[DESCRIPTION OF THE TASK] The expected result is the material below, reproduced exactly from its first line through the line containing "Record Service : Type := mkService".

[INPUT MATERIAL]
(** [invoices] and [currentInvoice] are the component's state, [newId] the
    id [addDoc] gives the new document.  [currentInvoice && currentInvoice.id]
    holds exactly when an invoice is being edited: a document id is never
    the empty string. *)
Definition handleSave (invoices : list Invoice.t)
    (currentInvoice : option (string * Invoice.t)) (newId : string)
    (invoiceData : FormData.t) (store : Db.t) : Outcome :=
  let data := dataToSave invoiceData in
  match currentInvoice with
  | Some (id, _) =>
      match Db.invoices store !! id with
      | Some old =>
          mkOutcome (Db.mk (<[id := merge data old]> (Db.invoices store))
                          (Db.vouchers store)) false false
      | None => mkOutcome store true true
      end
  | None =>
      mkOutcome
        (Db.mk (<[newId := newDoc data (newInvoiceNumber invoices)]> (Db.invoices store))
              (Db.vouchers store)) false false
  end.

(** [handleDelete(id)]; [confirmed] is the answer of [window.confirm].
    [deleteDoc] removes the invoice document and nothing else. *)
Definition handleDelete (confirmed : bool) (id : string) (store : Db.t) : Db.t :=
  if confirmed
  then Db.mk (delete id (Db.invoices store)) (Db.vouchers store)
  else store.

(** The remaining amount a row of the invoice table shows:
    [(invoice.total || 0) - (invoice.paidAmount || 0)]. *)
Definition remaining (invoice : Invoice.t) : number :=
  sub (ToNumber (or (Invoice.total invoice) (VNum (lit 0))))
      (ToNumber (or (Invoice.paidAmount invoice) (VNum (lit 0)))).

End Invoices.

(** ** InvoiceForm *)
Module InvoiceForm.

Record Customer : Type := mkCustomer
  { customer_id : string;
    customer_name : string }.

Record Service : Type := mkService
  { service_id : string;
    service_name : string;
    service_price : number }.

(** [{ serviceId:'', name: '', quantity: 1, price: 0 }] *)
Definition blankItem : LineItem.t := LineItem.mk "" "" (lit 1) (lit 0).

(** [items.reduce((sum, item) => sum + (Number(item.quantity) * Number(item.price)), 0)];
    quantity and price are numbers already. *)
Definition calculateTotal (items : list LineItem.t) : number :=
  fold_left
    (fun sum item => add sum (mul (LineItem.quantity item) (LineItem.price item)))
    items (lit 0).

(** The effect on [[invoice]]: the form data when the form is given
    [invoice]; [today] is [new Date().toISOString().slice(0, 10)]. *)
Definition load (today : string) (invoice : option (string * Invoice.t)) : FormData.t :=
  match invoice with
  | Some (id, inv) =>
      FormData.mk (Invoice.customerId inv) (Invoice.customerName inv)
        (Invoice.date inv) (default [blankItem] (Invoice.items inv))
        (Invoice.total inv) (Invoice.paidAmount inv) (Invoice.remainingAmount inv)
        (Some (Invoice.invoiceNumber inv)) (Some (Invoice.status inv)) (Some id)
  | None =>
      FormData.mk "" "" today [blankItem] (VNum (lit 0))
        VUndefined VUndefined None None None
  end.

Definition withItems (items : list LineItem.t) (prev : FormData.t) : FormData.t :=
  FormData.mk (FormData.customerId prev) (FormData.customerName prev)
    (FormData.date prev) items (FormData.total prev)
    (FormData.paidAmount prev) (FormData.remainingAmount prev)
    (FormData.invoiceNumber prev) (FormData.status prev) (FormData.id prev).

(** The effect on [[formData.items]]: [setFormData(prev => ({...prev, total: newTotal}))]. *)
Definition recalculate (prev : FormData.t) : FormData.t :=
  FormData.mk (FormData.customerId prev) (FormData.customerName prev)
    (FormData.date prev) (FormData.items prev)
    (VNum (calculateTotal (FormData.items prev)))
    (FormData.paidAmount prev) (FormData.remainingAmount prev)
    (FormData.invoiceNumber prev) (FormData.status prev) (FormData.id prev).

Definition handleCustomerChange (customers : list Customer) (customerId : string)
    (prev : FormData.t) : FormData.t :=
  let customer := find (fun c => bool_decide (customer_id c = customerId)) customers in
  FormData.mk customerId
    (match customer with Some c => customer_name c | None => "" end)
    (FormData.date prev) (FormData.items prev) (FormData.total prev)
    (FormData.paidAmount prev) (FormData.remainingAmount prev)
    (FormData.invoiceNumber prev) (FormData.status prev) (FormData.id prev).
(** C10: on [/api/user/me/] the object is the requester: [get_object]
    returns [request.user]; a GET renders the requester's row and changes
    nothing; whatever the request, every other user's row and every other
    table stay as they were, and a user rendered in the response is the
    requester as stored after the request. *)
Theorem manage_user_own_account (P : Project) (st : Store) (req : Request)
    (u : nat) :
  authenticated_as [TokenAuthentication] st req u ->
  let res := handle P (user_url "me") req st in
  (forall self, ManageUserView.get_object self = UserObject (request_user self))
  /\ (forall row, method req = GET -> users st !! u = Some row ->
        res = ({| status_code := HTTP_200_OK;
                  response_data := One UserSerializer (ReprUser u row) |},
               st))
  /\ (forall u', u' <> u -> users (snd res) !! u' = users st !! u')
  /\ (forall s pk row,
        response_data (fst res) = One s (ReprUser pk row) ->
        pk = u /\ users (snd res) !! u = Some row)
  /\ (tokens (snd res) = tokens st /\ recipes (snd res) = recipes st
      /\ tags (snd res) = tags st /\ ingredients (snd res) = ingredients st).
Proof.
  intros Hauth res.
  split; [reflexivity|].
  split; [intros row Hm Hu; now apply me_get|].
  destruct (me_response P st req u Hauth)
    as [[e Hres] | [(row & Hm & Hu & Hres) | (row & vd & Hm & Hu & Hres)]];
    fold res in Hres; cbv zeta in Hres; rewrite Hres.
  - cbn [fst snd handle_exception response_data].
    repeat split; discriminate.
  - cbn [fst snd response_data].
    repeat split; congruence.
  - cbn [fst snd response_data set_users users tokens recipes tags
         ingredients].
    split; [intros u' Hne; now rewrite lookup_insert_ne|].
    split; [|repeat split].
    intros s pk row0 Heq. injection Heq as _ <- <-.
    split; [reflexivity | apply lookup_insert_eq].
Qed.
(** * grumpy-node: the file-management API of [app.js]

    A shallow embedding of the Express application of [src/app-js.js]:
    its five route handlers, the parts of Node's [path] and [fs] modules
    (and of [fs-extra]) they call, and the filesystem they act on.

    The handlers are written as programs over a small set of atomic
    filesystem steps, so that the same definition gives the sequential
    behaviour of a request, the state reached when a request is cut
    short, and the interleavings of two requests.

    The URLs that the client functions of [src/frontend-js.js] hand to
    [fetch] are modelled as well (module [Client]).

    Strings are carried as UTF-8 bytes, and what Node writes for a string
    and reads from a file is given by module [Utf8].  What
    [express.json()] and [upload.single('file')] do before a handler runs
    is modelled by its outcome ([App.receive]). *)

From Stdlib Require Import ZArith Ascii String List Lia DecimalString.
From stdpp Require Import gmap strings list fin_maps.

Local Open Scope Z_scope.
Set Warnings "-register-all".


(** ** JavaScript values *)

(** The values that reach the handlers (parsed JSON bodies, query
    parameters) and that they send back with [res.json].  Numbers are
    integral: the handlers test numbers for truthiness only, and the only
    numbers they produce are sizes.  A string is held as the bytes of its
    UTF-8 encoding, one [ascii] for each byte.  A JavaScript string can
    also hold a surrogate that is not half of a pair, which UTF-8 leaves
    out: it is held as the three bytes that the encoding scheme gives its
    code point ([ED A0..BF 80..BF]), so that every JavaScript string has
    one representation.  [Utf8] below gives what Node writes for a string
    and what it reads from bytes.  Paths are taken by their bytes: Node
    replaces a lone surrogate in a path by U+FFFD on the way to the system
    call, and paths that hold one are outside the model. *)
Inductive jsval : Type :=
| VUndefined
| VNull
| VBool (b : bool)
| VNum (n : Z)
| VStr (s : string)
| VDate (t : Z)
| VArr (l : list jsval)
| VObj (fields : list (string * jsval)).
(** C6, as stated, fails twice.  The cut at 500 characters comes after
    the trimming, so the description of a posting can end with a space;
    and the tags are removed before the character references are decoded,
    so a tag spelled with references is in the description. *)
Lemma description_not_clean :
  (exists j,
     (forall rt : PyRuntime, @arbeitnow_job rt overlong_item = Ok j) /\
     length (job_description j) = 500%nat /\
     no_trailing_space (job_description j) = false) /\
  (exists j,
     (forall rt : PyRuntime, @arbeitnow_job rt entity_item = Ok j) /\
     job_description j = u "<b>" /\
     contains_tag (job_description j)).
Proof.
  split.
  - eexists. split; [intros rt; vm_compute; reflexivity|].
    split; vm_compute; reflexivity.
  - exists {| job_id := u "abn-"; job_title := JStr (u "React developer");
              job_company := JStr (u "N/A"); job_url := JStr [];
              job_description := u "<b>"; job_source := u "Arbeitnow";
              job_date := JStr [] |}.
    split; [|split; [reflexivity|]].
    + intros rt. unfold entity_item. rewrite arbeitnow_job_obj.
      change (py_or _ (JStr [])) with (JStr (u "&lt;b&gt;")).
      unfold clean_description. cbn [as_str rbind].
      rewrite clean_html_entities. vm_compute. reflexivity.
    + exists [], (u "b"), []. split; [reflexivity|]. split; [done|].
      vm_compute. by intros [?|?%elem_of_nil]%elem_of_cons.
Qed.

(** ** The keyword filter *)

Lemma startswith_spec (p s : pystr) :
  startswith p s = true <-> exists post, s = p ++ post.
Proof.
  revert s. induction p as [|x p IH]; intros s; simpl.
  - split; [intros _; by exists s | done].
  - destruct s as [|y s]; [split; [done | by intros [post ?]]|].
    rewrite andb_true_iff, N.eqb_eq, IH. split.
    + intros [-> [post ->]]. by exists post.
    + intros [post [= -> ->]]. split; [done | by exists post].
Qed.

Lemma contains_spec (kw s : pystr) :
  contains kw s = true <-> occurs_in kw s.
Proof.
  unfold occurs_in. induction s as [|c s IH]; simpl.
  - rewrite orb_false_r, startswith_spec. split.
    + intros [post ->]. by exists [], post.
    + intros (pre & post & H). destruct pre as [|? pre]; [by exists post|done].
  - rewrite orb_true_iff, startswith_spec, IH. split.
    + intros [[post ->] | (pre & post & ->)];
        [by exists [], post | by exists (c :: pre), post].
    + intros (pre & post & H). destruct pre as [|c' pre].
      * left. by exists post.
      * right. injection H as -> ->. by exists pre, post.
Qed.

Lemma is_relevant_spec (text : pystr) :
  is_relevant text = true <->
  exists kw, kw ∈ KEYWORDS /\ occurs_in kw text.
Proof.
  unfold is_relevant. rewrite existsb_exists. split.
  - intros (kw & Hin & H). exists kw. by rewrite list_elem_of_In, <- contains_spec.
  - intros (kw & Hin & H). exists kw. by rewrite <- list_elem_of_In, contains_spec.
Qed.

Section Lower.
Context {rt : PyRuntime}.

Lemma lower_from_ascii (whole : pystr) (i : nat) (s : pystr) :
  is_ascii s = true -> lower_from whole i s = map ascii_lower s.
Proof.
  revert i. induction s as [|c t IH]; intros i; simpl; [done|].
  intros [-> Ht]%andb_true_iff. simpl. by rewrite IH.
Qed.

(** On ASCII text [str.lower()] maps each capital letter to its small one. *)
Lemma lower_ascii (s : pystr) :
  is_ascii s = true -> lower s = map ascii_lower s.
Proof. apply lower_from_ascii. Qed.















End Lower.

Section KeywordFilter.


Section AnyCase.
Context {rt : PyRuntime}.







End AnyCase.


End KeywordFilter.

(** ** The ids of the postings *)

Lemma rmapM_elem {A B} (f : A -> result B) (l : list A) (ys : list B) (y : B) :
  rmapM f l = Ok ys -> y ∈ ys -> exists x, x ∈ l /\ f x = Ok y.
Proof.
  revert ys. induction l as [|x l IH]; intros ys; simpl.
  - intros [= <-] ?%elem_of_nil. done.
  - destruct (f x) as [y0|] eqn:Hx; [|done].
    destruct (rmapM f l) as [ys0|]; [|done].
    intros [= <-] [-> | Hin]%elem_of_cons.
    + exists x. split; [left | done].
    + destruct (IH ys0 eq_refl Hin) as (x' & Hx' & Hfx').
      exists x'. split; [by right | done].
Qed.

Section Ids.
Context {rt : PyRuntime}.

Lemma adapter_loop_elem (search_text : json -> result pystr)
    (job : json -> result Job) (items : list json) (jobs : list Job) (j : Job) :
  adapter_loop search_text job items = Ok jobs -> j ∈ jobs ->
  exists item, item ∈ items /\ job item = Ok j.
Proof.
  unfold adapter_loop.
  destruct (rmapM _ items) as [found|] eqn:Hfound; simpl; [|done].
  intros [= <-] Hj. apply list_elem_of_omap in Hj as (o & Ho & Hid).
  simpl in Hid. subst o.
  destruct (rmapM_elem _ _ _ _ Hfound Ho) as (item & Hitem & Hrun).
  exists item. split; [done|]. unfold adapter_item in Hrun.
  destruct (search_text item) as [text|]; simpl in Hrun; [|done].
  destruct (is_relevant text); [|done].
  destruct (job item) as [j'|]; simpl in Hrun; [|done]. congruence.
Qed.

Lemma remoteok_try_elem (reply : HttpReply) (j : Job) :
  j ∈ or_empty (remoteok_try reply) -> exists item, remoteok_job item = Ok j.
Proof.
  destruct (remoteok_try reply) as [jobs|] eqn:Htry; simpl;
    [|by intros ?%elem_of_nil].
  intros Hj. unfold remoteok_try in Htry.
  destruct reply as [|status [data|]]; try done;
    destruct (is_success status); try done.
  destruct (py_slice_from_1 data) as [rest|]; simpl in Htry; [|done].
  destruct (py_iter rest) as [items|]; simpl in Htry; [|done].
  destruct (adapter_loop_elem _ _ _ _ _ Htry Hj) as (item & _ & H). eauto.
Qed.

Lemma arbeitnow_try_elem (reply : HttpReply) (j : Job) :
  j ∈ or_empty (arbeitnow_try reply) -> exists item, arbeitnow_job item = Ok j.
Proof.
  destruct (arbeitnow_try reply) as [jobs|] eqn:Htry; simpl;
    [|by intros ?%elem_of_nil].
  intros Hj. unfold arbeitnow_try in Htry.
  destruct reply as [|status [data|]]; try done;
    destruct (is_success status); try done.
  destruct (get data (u "data") (JArr [])) as [listing|]; simpl in Htry; [|done].
  destruct (py_iter listing) as [items|]; simpl in Htry; [|done].
  destruct (adapter_loop_elem _ _ _ _ _ Htry Hj) as (item & _ & H). eauto.
Qed.

Lemma remoteok_job_id (item : json) (j : Job) :
  remoteok_job item = Ok j ->
  exists native, get item (u "id") (JStr []) = Ok native /\
                 job_id j = u "rok-" ++ py_str native.
Proof.
  unfold remoteok_job. destruct item; simpl; try done.
  destruct (clean_description _) as [d|e]; simpl; [|done].
  intros [= <-]. simpl. eauto.
Qed.

Lemma arbeitnow_job_id (item : json) (j : Job) :
  arbeitnow_job item = Ok j ->
  exists native, get item (u "slug") (JStr []) = Ok native /\
                 job_id j = u "abn-" ++ py_str native.
Proof.
  unfold arbeitnow_job. destruct item; simpl; try done.
  destruct (clean_description _) as [d|e]; simpl; [|done].
  intros [= <-]. simpl. eauto.
Qed.

(** C8, as the code has it.  An id is the prefix of its source, a dash and
    the text of the native id the source gave (nothing when it gave
    none); an id from RemoteOK is never an id from Arbeitnow; and two
    postings of one source have the same id exactly when their native ids
    have the same text. *)
Theorem posting_ids :
  (forall item j, remoteok_job item = Ok j ->
     exists native, get item (u "id") (JStr []) = Ok native /\
                    job_id j = u "rok-" ++ py_str native) /\
  (forall item j, arbeitnow_job item = Ok j ->
     exists native, get item (u "slug") (JStr []) = Ok native /\
                    job_id j = u "abn-" ++ py_str native) /\
  (forall reply_a reply_b ja jb,
     ja ∈ or_empty (remoteok_try reply_a) ->
     jb ∈ or_empty (arbeitnow_try reply_b) ->
     job_id ja <> job_id jb) /\
  (forall item1 item2 j1 j2 n1 n2,
     remoteok_job item1 = Ok j1 -> remoteok_job item2 = Ok j2 ->
     get item1 (u "id") (JStr []) = Ok n1 ->
     get item2 (u "id") (JStr []) = Ok n2 ->
     (job_id j1 = job_id j2 <-> py_str n1 = py_str n2)) /\
  (forall item1 item2 j1 j2 n1 n2,
     arbeitnow_job item1 = Ok j1 -> arbeitnow_job item2 = Ok j2 ->
     get item1 (u "slug") (JStr []) = Ok n1 ->
     get item2 (u "slug") (JStr []) = Ok n2 ->
     (job_id j1 = job_id j2 <-> py_str n1 = py_str n2)).
Proof.
  split; [exact remoteok_job_id|]. split; [exact arbeitnow_job_id|].
  split; [|split].
  - intros ra rb ja jb (ia & Ha)%remoteok_try_elem (ib & Hb)%arbeitnow_try_elem.
    apply remoteok_job_id in Ha as (na & _ & ->).
    apply arbeitnow_job_id in Hb as (nb & _ & ->).
    vm_compute (u "rok-"). vm_compute (u "abn-"). simpl. congruence.
  - intros item1 item2 j1 j2 n1 n2 (m1 & Hm1 & ->)%remoteok_job_id
      (m2 & Hm2 & ->)%remoteok_job_id Hn1 Hn2.
    assert (m1 = n1) as -> by congruence. assert (m2 = n2) as -> by congruence.
    split; [apply app_inv_head | by intros ->].
  - intros item1 item2 j1 j2 n1 n2 (m1 & Hm1 & ->)%arbeitnow_job_id
      (m2 & Hm2 & ->)%arbeitnow_job_id Hn1 Hn2.
    assert (m1 = n1) as -> by congruence. assert (m2 = n2) as -> by congruence.
    split; [apply app_inv_head | by intros ->].
Qed.

End Ids.

(** C8, as stated, fails: nothing makes the ids of one fetch differ.  Two
    different postings that come without a native id both get the id
    [rok-], and [fetch_jobs] returns them both. *)
Lemma same_id_twice :
  exists j1 j2,
    (forall rt : PyRuntime,
       outcome (@fetch_jobs rt twins_env) fresh_world = Ok [j1; j2]) /\
    job_title j1 <> job_title j2 /\
    job_id j1 = job_id j2.
Proof.
  eexists. eexists. split; [intros rt; vm_compute; reflexivity|].
  split; [simpl; congruence | reflexivity].
Qed.

(** ** The aggregator *)

Section Aggregator.
Context {rt : PyRuntime} (E : Env).

Lemma fetch_jobs_run (w : World) :
  fetch_jobs E w =
    (Ok (fetched_jobs E (clock w)),
     log_event (EvGet ARBEITNOW_URL (http_get E (S (clock w)) ARBEITNOW_URL))
       (log_event (EvGet REMOTEOK_URL (http_get E (clock w) REMOTEOK_URL)) w)).
Proof. done. Qed.

Lemma remoteok_unavailable (reply : HttpReply) :
  source_unavailable remoteok_try reply -> or_empty (remoteok_try reply) = [].
Proof.
  destruct 1 as [|status body Hst|status|status data e Hraise]; simpl.
  - done.
  - by rewrite Hst.
  - by destruct (is_success status).
  - unfold remoteok_try in Hraise. by rewrite Hraise.
Qed.

Lemma arbeitnow_unavailable (reply : HttpReply) :
  source_unavailable arbeitnow_try reply -> or_empty (arbeitnow_try reply) = [].
Proof.
  destruct 1 as [|status body Hst|status|status data e Hraise]; simpl.
  - done.
  - by rewrite Hst.
  - by destruct (is_success status).
  - unfold arbeitnow_try in Hraise. by rewrite Hraise.
Qed.
#[export] Instance result_ret E : MRet (result E) := λ A a, Ok a.
#[export] Instance result_bind E : MBind (result E) := λ A B f m,
  match m with Ok a => f a | Err e => Err e end.
#[export] Instance result_fmap E : FMap (result E) := λ A B f m,
  match m with Ok a => Ok (f a) | Err e => Err e end.

Definition is_ok {E A} (r : result E A) : bool :=
  match r with Ok _ => true | Err _ => false end.

(** ** Outcomes of code that may panic or block

    [Panics m] is a Go panic with message [m]; [Hangs] is a call that never returns, because
    it waits for a channel or a lock that nobody serves. *)
Inductive outcome (A : Type) : Type :=
| Returns (a : A)
| Panics (msg : string)
| Hangs.
Arguments Returns {A} _.
Arguments Panics {A} _.
Arguments Hangs {A}.

#[export] Instance outcome_ret : MRet outcome := λ A a, Returns a.
#[export] Instance outcome_bind : MBind outcome := λ A B f m,
  match m with Returns a => f a | Panics s => Panics s | Hangs => Hangs end.

(** ** Programs over a state

    [prog S A] is code that reads and changes a state [S] and returns an [A], panics or blocks;
    a panic or a block ends the code that called it. *)
Definition prog (S A : Type) : Type := S → outcome A * S.
Definition pret {S A} (a : A) : prog S A := λ s, (Returns a, s).
Definition pbind {S A B} (m : prog S A) (f : A → prog S B) : prog S B := λ s,
  match m s with
  | (Returns a, s) => f a s
  | (Panics msg, s) => (Panics msg, s)
  | (Hangs, s) => (Hangs, s)
  end.
Notation "'let!' x := m 'in' k" := (pbind m (λ x, k))
  (at level 200, x binder, m at level 200, k at level 200) : go_scope.

Lemma pbind_returns {S A B} (m : prog S A) (f : A → prog S B) s b s' :
  pbind m f s = (Returns b, s') ↔ ∃ a s1, m s = (Returns a, s1) ∧ f a s1 = (Returns b, s').
Proof. unfold pbind. destruct (m s) as [[a|msg|] s1]; naive_solver. Qed.

(** ** Resources

    [held] lists what a program has open, the latest last.  A constructor [acquires] a resource
    exactly when it succeeds, a closer [releases] the latest one and returns. *)
Section Resources.
Context {S R : Type} (held : S → list R).
Definition preserves {A} (m : prog S A) : Prop := ∀ s, held (m s).2 = held s.
Definition acquires {E A} (r : A → R) (m : prog S (result E A)) : Prop := ∀ s,
  match m s with
  | (Returns (Ok a), s') => held s' = held s ++ [r a]
  | (Returns (Err _), s') => held s' = held s
  | _ => True
  end.
Definition releases {A} (r : R) (m : prog S A) : Prop :=
  ∀ s l, held s = l ++ [r] → ∃ a s', m s = (Returns a, s') ∧ held s' = l.

Lemma preserves_ret {A} (a : A) : preserves (pret a).
Proof. done. Qed.
Lemma preserves_bind {A B} (m : prog S A) (f : A → prog S B) :
  preserves m → (∀ a, preserves (f a)) → preserves (pbind m f).
Proof.
  intros Hm Hf s. specialize (Hm s). unfold pbind. destruct (m s) as [[a|msg|] s1]; cbn in *; [|done..].
  by rewrite Hf.
Qed.
Lemma acquires_err {E A} (r : A → R) (e : E) : acquires r (pret (Err e)).
Proof. done. Qed.
(** Rewording the error of an acquisition. *)
Lemma acquires_wrap {E E' A} (r : A → R) (m : prog S (result E A)) (g : E → E') :
  acquires r m → acquires r (let! x := m in match x with Err e => pret (Err (g e)) | Ok a => pret (Ok a) end)%go.
Proof. intros Hm s. specialize (Hm s). unfold pbind. by destruct (m s) as [[[a|e]|msg|] s1]. Qed.
(** Steps after the acquisition that may fail and then release it. *)
Lemma acquires_then {E E' A B} (r : A → R) (r' : B → R) (m : prog S (result E A)) (g : E → E')
    (f : A → prog S (result E' B)) :
  acquires r m →
  (∀ a s l, held s = l ++ [r a] →
    match f a s with
    | (Returns (Ok b), s') => held s' = l ++ [r' b]
    | (Returns (Err _), s') => held s' = l
    | _ => True
    end) →
  acquires r' (let! x := m in match x with Err e => pret (Err (g e)) | Ok a => f a end)%go.
Proof.
  intros Hm Hf s. specialize (Hm s). unfold pbind. destruct (m s) as [[[a|e]|msg|] s1]; [by apply Hf|done..].
Qed.
End Resources.

(** ** Machine integers *)

(** Go's [int64], [int] and [time.Duration] arithmetic: two's complement wrap-around
    to 64 bits. *)
Definition wrap64 (z : Z) : Z := ((z + 2 ^ 63) `mod` 2 ^ 64 - 2 ^ 63)%Z.
Definition int64_range (z : Z) : Prop := (- 2 ^ 63 ≤ z < 2 ^ 63)%Z.

Lemma wrap64_range z : int64_range (wrap64 z).
Proof.
  unfold int64_range, wrap64.
  pose proof (Z.mod_pos_bound (z + 2 ^ 63) (2 ^ 64) ltac:(lia)). lia.
Qed.

Lemma wrap64_id z : int64_range z → wrap64 z = z.
Proof. unfold int64_range, wrap64. intros. rewrite Z.mod_small; lia. Qed.

Lemma wrap64_add_over z :
  (2 ^ 63 ≤ z < 2 ^ 64 + 2 ^ 63)%Z → wrap64 z = (z - 2 ^ 64)%Z.
Proof.
  unfold wrap64. intros.
  replace (z + 2 ^ 63)%Z with ((z - 2 ^ 63) + 1 * 2 ^ 64)%Z by lia.
  rewrite Z.mod_add by lia. rewrite Z.mod_small; lia.
Qed.

(** ** The development's automation *)

Create HintDb wolf.
#[export] Hint Resolve wrap64_range : wolf.

(** Prove a decidable closed proposition by evaluation. *)
Ltac decide_now := refine (bool_decide_unpack _ _); vm_compute; exact I.

(** Membership in lists built from [++], [::] and singletons. *)
Ltac list_in :=
  repeat (rewrite elem_of_app || rewrite elem_of_cons || rewrite list_elem_of_singleton
          || rewrite elem_of_nil); tauto.

(** Case analysis on every [match] of the goal, closing impossible branches. *)
Ltac split_match :=
  repeat (case_match; simplify_eq/=; try done).

(** Destruct every [match] scrutinee of a hypothesis. *)
Ltac split_match_in H :=
  repeat (match type of H with
          | context [match ?x with _ => _ end] => destruct x eqn:?
          end; simplify_eq/=; try done).

(** ** Lists *)

Section Lists.
Context {A : Type}.

(** Occurrences of [x] in [l]. *)
Fixpoint count `{EqDecision A} (x : A) (l : list A) : nat :=
  match l with
  | [] => 0
  | y :: l' => (if decide (x = y) then 1 else 0) + count x l'
  end.

Lemma count_app `{EqDecision A} x (l1 l2 : list A) :
  count x (l1 ++ l2) = count x l1 + count x l2.
Proof. induction l1; simpl; lia. Qed.

Lemma count_zero `{EqDecision A} x (l : list A) : count x l = 0 ↔ x ∉ l.
Proof.
  induction l as [|y l IH]; simpl; [split; [set_solver | done]|].
  case_decide; subst; rewrite not_elem_of_cons; split; intros; try lia; naive_solver lia.
Qed.

Lemma count_pos `{EqDecision A} x (l : list A) : 0 < count x l ↔ x ∈ l.
Proof.
  destruct (decide (x ∈ l)) as [Hin|Hin]; split; intros; try done.
  - destruct (count x l) eqn:E; [by apply count_zero in E | lia].
  - apply count_zero in Hin. lia.
Qed.

Lemma count_perm `{EqDecision A} x (l1 l2 : list A) :
  l1 ≡ₚ l2 → count x l1 = count x l2.
Proof. induction 1; simpl; lia. Qed.
End Lists.

(** ** Sorted and related lists *)

Lemma StronglySorted_take {A} (R : relation A) n l :
  StronglySorted R l → StronglySorted R (take n l).
Proof.
  intros Hs. revert n. induction Hs as [|x l Hs IH Hx]; intros [|n]; simpl; try constructor.
  - apply IH.
  - by apply Forall_take.
Qed.

Lemma StronglySorted_app_le {A} (R : relation A) l1 l2 x y :
  StronglySorted R (l1 ++ l2) → x ∈ l1 → y ∈ l2 → R x y.
Proof.
  induction l1 as [|z l1 IH]; simpl; intros Hs Hx Hy; [by apply elem_of_nil in Hx|].
  apply StronglySorted_inv in Hs as [Hs Hz]. rewrite Forall_forall in Hz.
  apply elem_of_cons in Hx as [->|Hx]; [|by apply IH]. apply Hz. apply elem_of_app. by right.
Qed.

Lemma Forall2_elem_r {A B} (R : A → B → Prop) l k y :
  Forall2 R l k → y ∈ k → ∃ x, x ∈ l ∧ R x y.
Proof.
  induction 1 as [|x z l k Hxz _ IH]; intros Hy; [by apply elem_of_nil in Hy|].
  apply elem_of_cons in Hy as [->|Hy]; [exists x; split; [by left|done]|].
  destruct (IH Hy) as (x' & ? & ?). exists x'. split; [by right|done].
Qed.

[EXERCISE OUTPUT]
(** [invoices] and [currentInvoice] are the component's state, [newId] the
    id [addDoc] gives the new document.  [currentInvoice && currentInvoice.id]
    holds exactly when an invoice is being edited: a document id is never
    the empty string. *)
Definition handleSave (invoices : list Invoice.t)
    (currentInvoice : option (string * Invoice.t)) (newId : string)
    (invoiceData : FormData.t) (store : Db.t) : Outcome :=
  let data := dataToSave invoiceData in
  match currentInvoice with
  | Some (id, _) =>
      match Db.invoices store !! id with
      | Some old =>
          mkOutcome (Db.mk (<[id := merge data old]> (Db.invoices store))
                          (Db.vouchers store)) false false
      | None => mkOutcome store true true
      end
  | None =>
      mkOutcome
        (Db.mk (<[newId := newDoc data (newInvoiceNumber invoices)]> (Db.invoices store))
              (Db.vouchers store)) false false
  end.

(** [handleDelete(id)]; [confirmed] is the answer of [window.confirm].
    [deleteDoc] removes the invoice document and nothing else. *)
Definition handleDelete (confirmed : bool) (id : string) (store : Db.t) : Db.t :=
  if confirmed
  then Db.mk (delete id (Db.invoices store)) (Db.vouchers store)
  else store.

(** The remaining amount a row of the invoice table shows:
    [(invoice.total || 0) - (invoice.paidAmount || 0)]. *)
Definition remaining (invoice : Invoice.t) : number :=
  sub (ToNumber (or (Invoice.total invoice) (VNum (lit 0))))
      (ToNumber (or (Invoice.paidAmount invoice) (VNum (lit 0)))).

End Invoices.

(** ** InvoiceForm *)
Module InvoiceForm.

Record Customer : Type := mkCustomer
  { customer_id : string;
    customer_name : string }.

Record Service : Type := mkService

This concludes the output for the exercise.